A stunning statistic I stumbled upon during my studies on environmental justice and climate change impacts on humanity precipitated this piece. It reveals that women are 14 more times likely to die than men during a disaster. This is an alarming demography, if you consider that 68 per cent of all disasters are related to climate change. This supports the contention that climate change affects women in particular, when broken down into demographic factors.
Women comprise the majority of agricultural workers all over the world, and even more so in Nigeria where agriculture is mainstream, making them more vulnerable to diseases that result from extreme weather conditions, and in particular, those exacerbated by heat waves, extreme rainfall, and rising humidity. Accordingly, women are more exposed than men to mosquito-borne diseases such as malaria, dengue, and chikungunya, which they come into contact with through the duties of water collection and food harvesting. The physical pressure a female body undergoes during pregnancy and childbirth is also vital to consider in this context: children are more likely to be at risk of low birth weight, pre-term deliveries and stillbirth during heat waves because the core body temperature of pregnant women is ordinarily higher than normal and they cannot thermo-regulate like every other person.

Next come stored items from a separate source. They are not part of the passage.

(* ===== verification/DriverSafety.v ===== *)
(** * DriverSafety: what the acceptance drivers leave behind

    The mains of [Drivers], [TwoMarketDriver] and [IntegrationDriver] over a world that is
    watched ([Watched]): what runs behind (the recovery, or the runtime), what serves in
    front (the server, or the transport), and the streams that are open.

    [drivers_leave_nothing_running]: a driver that ends has stopped both and finished every
    stream; it has read only streams that were open, subscribed only while the server
    served, and, but for the integration driver, stopped what is behind only after what is
    in front.  [drivers_end]: with clocks that go on and streams that end, every driver does
    end, and does so. *)

From Stdlib Require Import Ascii.
From S2P Require Import Prelude Ring Wire Text Json Session OrderBookPublication Projection.
From S2P Require Import EventPublication MarketRuntime Recovery Config SpotProtocol UsdmProtocol Network.
From S2P Require Import Transport Registry GrpcRequests Programs GatewayStatus GrpcService GatewayLifecycle.
From S2P Require Import GrpcStreams Daemon Diagnostics Acceptance StreamClient Raising ChildProcess.
From S2P Require Import AcceptanceClient Drivers TwoMarketDriver IntegrationDriver.

Open Scope gateway_scope.

(** ** The watch *)

Record Stage : Type := MkStage {
  back : bool;
  front : bool;
  opens : list StreamName;
  sound : bool;
  in_order : bool
}.

Definition idle : Stage := MkStage false false [] true true.

Definition is_open (n : StreamName) (v : Stage) : bool := bool_decide (n ∈ opens v).

Definition watch (v : Stage) (e : GatewayEvent) : Stage :=
  match e with
  | BackStart true =>
      MkStage true (front v) (opens v) (sound v) (in_order v && negb (back v) && negb (front v))
  | BackStop => MkStage false (front v) (opens v) (sound v) (in_order v && negb (front v))
  | FrontStart true => MkStage (back v) true (opens v) (sound v && negb (front v)) (in_order v && back v)
  | FrontStop => MkStage (back v) false (opens v) (sound v) (in_order v)
  | StreamOpened n =>
      MkStage (back v) (front v) (n :: opens v) (sound v && front v && negb (is_open n v)) (in_order v)
  | StreamRead n => MkStage (back v) (front v) (opens v) (sound v && is_open n v) (in_order v)
  | StreamFinished n =>
      MkStage (back v) (front v) (filter (λ m, m ≠ n) (opens v)) (sound v && is_open n v) (in_order v)
  | _ => v
  end.

(** A stream is no longer open. *)
Definition closed (n : StreamName) (v : Stage) : Stage := watch v (StreamFinished n).

Record Watched (X : Type) : Type := MkWatched {
  watched_world : X;
  stage : Stage
}.
Arguments MkWatched {X} _ _.
Arguments watched_world {X} _.
Arguments stage {X} _.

This is compounded by the fact that women make up the majority of the world’s- and Nigeria’s -poor and are more dependent than men on natural resources for their livelihood, yet policies for land ownership and the social structure that determines access for women are poised against them. Moreover, studies show that women are often excluded from government-run climate change adaptation training for farmers and fishers, despite women constituting 45-80 per cent of this group. Thus, women, especially in rural areas, and the livelihood they eke out for themselves are threatened by climate change, because they lack the knowledge for adaptation and mitigation. Climate-related disasters are also responsible for high mortality and vulnerability levels of women. 83 per cent of single mothers were unable to return home after Hurricane Katrina for a full two years after the storm. In the 2004 Asian tsunami, women in many villages in Aceh, Indonesia, and in parts of India accounted for over 70 per cent of the dead. An estimated 87 percent of unmarried women and 100 per cent of married women lost their main source of income when Cyclone Nargis hit the Ayeyarwaddy Delta in Myanmar in 2008. Even in post-disaster refugee and Internally-Displaced Person (IDP) camps, women and girls are exposed to higher risks than men – especially during conflict – over scarce resources, and are also susceptible to greater likelihood of sexual abuse and domestic violence.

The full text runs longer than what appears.